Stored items

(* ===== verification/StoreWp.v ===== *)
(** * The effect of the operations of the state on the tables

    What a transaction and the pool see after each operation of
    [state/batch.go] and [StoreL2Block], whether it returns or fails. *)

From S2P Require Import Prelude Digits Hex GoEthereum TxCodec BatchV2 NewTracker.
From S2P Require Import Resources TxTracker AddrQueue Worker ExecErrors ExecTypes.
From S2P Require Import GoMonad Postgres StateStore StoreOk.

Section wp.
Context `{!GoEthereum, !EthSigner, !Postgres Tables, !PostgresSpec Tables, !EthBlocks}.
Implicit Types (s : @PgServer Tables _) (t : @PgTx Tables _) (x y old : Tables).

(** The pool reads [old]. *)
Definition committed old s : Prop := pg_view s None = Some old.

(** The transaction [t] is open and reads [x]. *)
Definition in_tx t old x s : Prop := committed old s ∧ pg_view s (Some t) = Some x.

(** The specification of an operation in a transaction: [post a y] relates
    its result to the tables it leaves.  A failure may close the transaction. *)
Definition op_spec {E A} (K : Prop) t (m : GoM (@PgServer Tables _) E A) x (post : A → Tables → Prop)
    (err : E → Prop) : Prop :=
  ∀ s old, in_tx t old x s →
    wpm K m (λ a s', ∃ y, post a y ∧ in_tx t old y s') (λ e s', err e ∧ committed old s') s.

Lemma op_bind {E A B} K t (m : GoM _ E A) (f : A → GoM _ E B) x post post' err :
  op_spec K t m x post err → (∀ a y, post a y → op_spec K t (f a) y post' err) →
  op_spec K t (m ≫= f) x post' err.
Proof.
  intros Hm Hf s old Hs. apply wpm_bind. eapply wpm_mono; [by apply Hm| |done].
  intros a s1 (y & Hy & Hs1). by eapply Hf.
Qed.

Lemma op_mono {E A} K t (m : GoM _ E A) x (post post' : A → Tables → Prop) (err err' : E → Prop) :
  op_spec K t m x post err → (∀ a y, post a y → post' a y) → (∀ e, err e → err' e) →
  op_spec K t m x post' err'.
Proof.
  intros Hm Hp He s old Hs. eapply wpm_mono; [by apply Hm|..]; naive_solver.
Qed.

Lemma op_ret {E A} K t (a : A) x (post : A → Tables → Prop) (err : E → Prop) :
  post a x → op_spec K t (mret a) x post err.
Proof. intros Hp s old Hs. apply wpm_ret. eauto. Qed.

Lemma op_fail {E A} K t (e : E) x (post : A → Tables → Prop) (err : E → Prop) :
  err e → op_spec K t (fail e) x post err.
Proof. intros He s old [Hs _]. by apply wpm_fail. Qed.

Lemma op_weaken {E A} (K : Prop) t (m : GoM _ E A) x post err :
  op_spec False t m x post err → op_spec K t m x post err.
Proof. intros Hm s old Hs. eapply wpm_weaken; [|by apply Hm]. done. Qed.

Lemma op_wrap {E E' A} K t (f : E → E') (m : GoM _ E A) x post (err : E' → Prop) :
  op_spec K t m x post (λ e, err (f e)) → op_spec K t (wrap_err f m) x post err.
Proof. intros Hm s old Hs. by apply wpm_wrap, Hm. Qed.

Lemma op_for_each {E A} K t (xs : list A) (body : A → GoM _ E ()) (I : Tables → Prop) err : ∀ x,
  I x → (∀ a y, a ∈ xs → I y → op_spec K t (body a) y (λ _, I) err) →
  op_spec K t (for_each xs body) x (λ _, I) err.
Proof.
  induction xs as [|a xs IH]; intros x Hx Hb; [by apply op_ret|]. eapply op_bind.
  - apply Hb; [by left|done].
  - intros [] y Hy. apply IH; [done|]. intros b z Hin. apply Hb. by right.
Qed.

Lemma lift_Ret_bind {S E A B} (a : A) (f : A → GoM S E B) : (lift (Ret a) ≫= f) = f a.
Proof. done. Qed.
==
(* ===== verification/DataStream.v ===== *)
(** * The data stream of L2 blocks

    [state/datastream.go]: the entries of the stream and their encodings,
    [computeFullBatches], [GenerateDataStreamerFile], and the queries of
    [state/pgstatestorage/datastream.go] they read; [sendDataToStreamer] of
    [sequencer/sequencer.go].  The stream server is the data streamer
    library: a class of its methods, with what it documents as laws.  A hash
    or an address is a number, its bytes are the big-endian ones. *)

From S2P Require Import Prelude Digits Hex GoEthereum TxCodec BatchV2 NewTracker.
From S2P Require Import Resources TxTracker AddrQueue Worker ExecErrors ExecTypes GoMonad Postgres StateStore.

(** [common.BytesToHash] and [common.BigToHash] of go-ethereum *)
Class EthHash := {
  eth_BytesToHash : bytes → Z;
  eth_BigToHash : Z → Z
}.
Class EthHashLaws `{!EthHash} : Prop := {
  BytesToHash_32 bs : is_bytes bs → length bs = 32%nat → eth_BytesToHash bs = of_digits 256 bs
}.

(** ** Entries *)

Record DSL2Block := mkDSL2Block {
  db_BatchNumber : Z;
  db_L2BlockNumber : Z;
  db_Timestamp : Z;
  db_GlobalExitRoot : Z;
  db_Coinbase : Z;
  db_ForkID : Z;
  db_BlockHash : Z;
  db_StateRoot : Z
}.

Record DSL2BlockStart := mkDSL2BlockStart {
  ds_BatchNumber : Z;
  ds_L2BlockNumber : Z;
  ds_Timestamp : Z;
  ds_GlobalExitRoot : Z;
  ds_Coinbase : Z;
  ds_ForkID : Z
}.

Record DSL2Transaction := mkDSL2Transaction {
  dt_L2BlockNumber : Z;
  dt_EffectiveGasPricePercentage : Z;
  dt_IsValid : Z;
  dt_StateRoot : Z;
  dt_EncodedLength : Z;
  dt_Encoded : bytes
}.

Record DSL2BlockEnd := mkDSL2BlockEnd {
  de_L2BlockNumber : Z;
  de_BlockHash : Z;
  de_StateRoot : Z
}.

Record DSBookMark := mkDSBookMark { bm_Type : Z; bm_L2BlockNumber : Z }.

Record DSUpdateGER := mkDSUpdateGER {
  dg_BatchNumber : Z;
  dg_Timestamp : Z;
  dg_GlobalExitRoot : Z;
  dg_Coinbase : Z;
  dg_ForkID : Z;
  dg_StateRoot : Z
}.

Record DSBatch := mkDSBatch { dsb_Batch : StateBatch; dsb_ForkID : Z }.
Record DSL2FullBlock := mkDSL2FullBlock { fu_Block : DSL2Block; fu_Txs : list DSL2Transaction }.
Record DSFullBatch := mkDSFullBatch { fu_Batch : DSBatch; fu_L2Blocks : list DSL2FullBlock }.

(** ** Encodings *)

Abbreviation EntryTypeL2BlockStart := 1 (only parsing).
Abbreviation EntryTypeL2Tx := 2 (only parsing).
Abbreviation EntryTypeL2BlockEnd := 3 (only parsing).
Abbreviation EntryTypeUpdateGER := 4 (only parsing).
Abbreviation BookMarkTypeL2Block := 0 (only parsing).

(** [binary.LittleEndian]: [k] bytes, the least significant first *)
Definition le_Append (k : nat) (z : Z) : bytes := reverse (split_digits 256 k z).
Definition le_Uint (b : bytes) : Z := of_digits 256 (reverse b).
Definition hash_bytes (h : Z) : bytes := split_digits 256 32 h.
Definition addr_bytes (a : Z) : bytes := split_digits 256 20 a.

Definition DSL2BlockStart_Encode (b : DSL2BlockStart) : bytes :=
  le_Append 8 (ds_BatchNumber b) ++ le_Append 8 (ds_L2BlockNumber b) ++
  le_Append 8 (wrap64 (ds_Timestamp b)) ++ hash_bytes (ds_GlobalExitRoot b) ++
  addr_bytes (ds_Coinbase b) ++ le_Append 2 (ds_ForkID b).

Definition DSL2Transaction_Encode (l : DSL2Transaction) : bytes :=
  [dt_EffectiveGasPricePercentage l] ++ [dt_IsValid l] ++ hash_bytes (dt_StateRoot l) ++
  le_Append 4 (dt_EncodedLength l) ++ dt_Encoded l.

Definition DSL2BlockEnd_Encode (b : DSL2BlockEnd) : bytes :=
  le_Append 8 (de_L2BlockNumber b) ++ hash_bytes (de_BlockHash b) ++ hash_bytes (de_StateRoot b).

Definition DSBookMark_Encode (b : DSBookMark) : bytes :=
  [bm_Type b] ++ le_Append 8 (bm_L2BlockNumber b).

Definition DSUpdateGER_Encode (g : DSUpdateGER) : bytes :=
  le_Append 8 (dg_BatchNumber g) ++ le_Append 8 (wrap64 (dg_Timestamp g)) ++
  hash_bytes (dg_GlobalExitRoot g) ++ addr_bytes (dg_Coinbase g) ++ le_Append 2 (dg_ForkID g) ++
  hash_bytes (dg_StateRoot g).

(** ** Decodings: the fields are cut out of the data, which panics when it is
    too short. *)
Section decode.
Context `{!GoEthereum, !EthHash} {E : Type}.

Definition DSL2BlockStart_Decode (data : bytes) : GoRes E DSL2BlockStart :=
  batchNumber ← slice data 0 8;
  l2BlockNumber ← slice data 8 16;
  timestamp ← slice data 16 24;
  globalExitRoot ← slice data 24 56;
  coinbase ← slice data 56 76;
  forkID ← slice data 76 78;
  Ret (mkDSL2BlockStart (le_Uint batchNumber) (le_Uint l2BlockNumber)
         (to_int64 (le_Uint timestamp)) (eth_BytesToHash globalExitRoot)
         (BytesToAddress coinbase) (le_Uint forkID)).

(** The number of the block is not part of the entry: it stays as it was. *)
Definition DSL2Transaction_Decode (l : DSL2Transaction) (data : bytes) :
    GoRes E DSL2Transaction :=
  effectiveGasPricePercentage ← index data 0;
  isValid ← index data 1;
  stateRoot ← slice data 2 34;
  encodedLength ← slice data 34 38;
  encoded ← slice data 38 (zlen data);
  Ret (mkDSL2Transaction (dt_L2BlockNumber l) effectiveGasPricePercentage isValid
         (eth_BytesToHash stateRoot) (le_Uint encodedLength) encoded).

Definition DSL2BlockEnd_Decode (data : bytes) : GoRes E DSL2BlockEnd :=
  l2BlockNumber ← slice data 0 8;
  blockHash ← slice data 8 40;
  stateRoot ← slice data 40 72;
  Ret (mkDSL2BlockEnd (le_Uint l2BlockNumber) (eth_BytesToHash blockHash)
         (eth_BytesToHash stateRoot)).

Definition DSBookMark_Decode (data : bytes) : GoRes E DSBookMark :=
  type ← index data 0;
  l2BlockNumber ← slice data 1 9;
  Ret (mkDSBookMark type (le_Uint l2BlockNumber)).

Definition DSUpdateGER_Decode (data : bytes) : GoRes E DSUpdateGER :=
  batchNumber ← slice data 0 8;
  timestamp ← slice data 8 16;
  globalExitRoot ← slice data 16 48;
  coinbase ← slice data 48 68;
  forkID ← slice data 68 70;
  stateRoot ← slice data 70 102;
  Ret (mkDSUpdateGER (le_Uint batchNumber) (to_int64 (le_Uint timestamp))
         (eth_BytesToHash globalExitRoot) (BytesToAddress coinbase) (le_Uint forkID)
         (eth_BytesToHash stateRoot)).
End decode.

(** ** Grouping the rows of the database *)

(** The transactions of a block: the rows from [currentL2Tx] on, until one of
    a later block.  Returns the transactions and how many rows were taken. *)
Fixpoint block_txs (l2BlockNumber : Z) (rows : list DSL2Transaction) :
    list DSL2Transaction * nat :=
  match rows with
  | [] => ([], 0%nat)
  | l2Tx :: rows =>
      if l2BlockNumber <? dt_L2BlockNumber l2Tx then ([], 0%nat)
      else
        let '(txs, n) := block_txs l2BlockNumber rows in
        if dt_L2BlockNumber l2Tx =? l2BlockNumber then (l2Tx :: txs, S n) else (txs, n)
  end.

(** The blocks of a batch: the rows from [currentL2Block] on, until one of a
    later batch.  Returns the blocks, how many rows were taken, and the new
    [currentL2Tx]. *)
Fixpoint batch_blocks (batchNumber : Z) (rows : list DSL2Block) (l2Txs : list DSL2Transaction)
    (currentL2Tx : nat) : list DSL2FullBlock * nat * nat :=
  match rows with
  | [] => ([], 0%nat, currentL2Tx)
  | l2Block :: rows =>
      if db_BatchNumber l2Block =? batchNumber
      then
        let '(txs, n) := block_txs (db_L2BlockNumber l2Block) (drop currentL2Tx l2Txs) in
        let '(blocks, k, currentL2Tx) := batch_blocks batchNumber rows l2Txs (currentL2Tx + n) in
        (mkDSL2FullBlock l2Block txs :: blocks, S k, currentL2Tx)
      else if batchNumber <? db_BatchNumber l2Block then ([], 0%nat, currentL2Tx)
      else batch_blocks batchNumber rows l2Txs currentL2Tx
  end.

(EXERCISE BRIEF): Looking back over the data above, restate word for word the lines that begin at the line with "let '(blocks, k, currentL2Tx)" and end at the line with "else if batchNumber", inclusive.

(TASK OUTPUT):
        let '(blocks, k, currentL2Tx) := batch_blocks batchNumber rows l2Txs (currentL2Tx + n) in
        (mkDSL2FullBlock l2Block txs :: blocks, S k, currentL2Tx)
      else if batchNumber <? db_BatchNumber l2Block then ([], 0%nat, currentL2Tx)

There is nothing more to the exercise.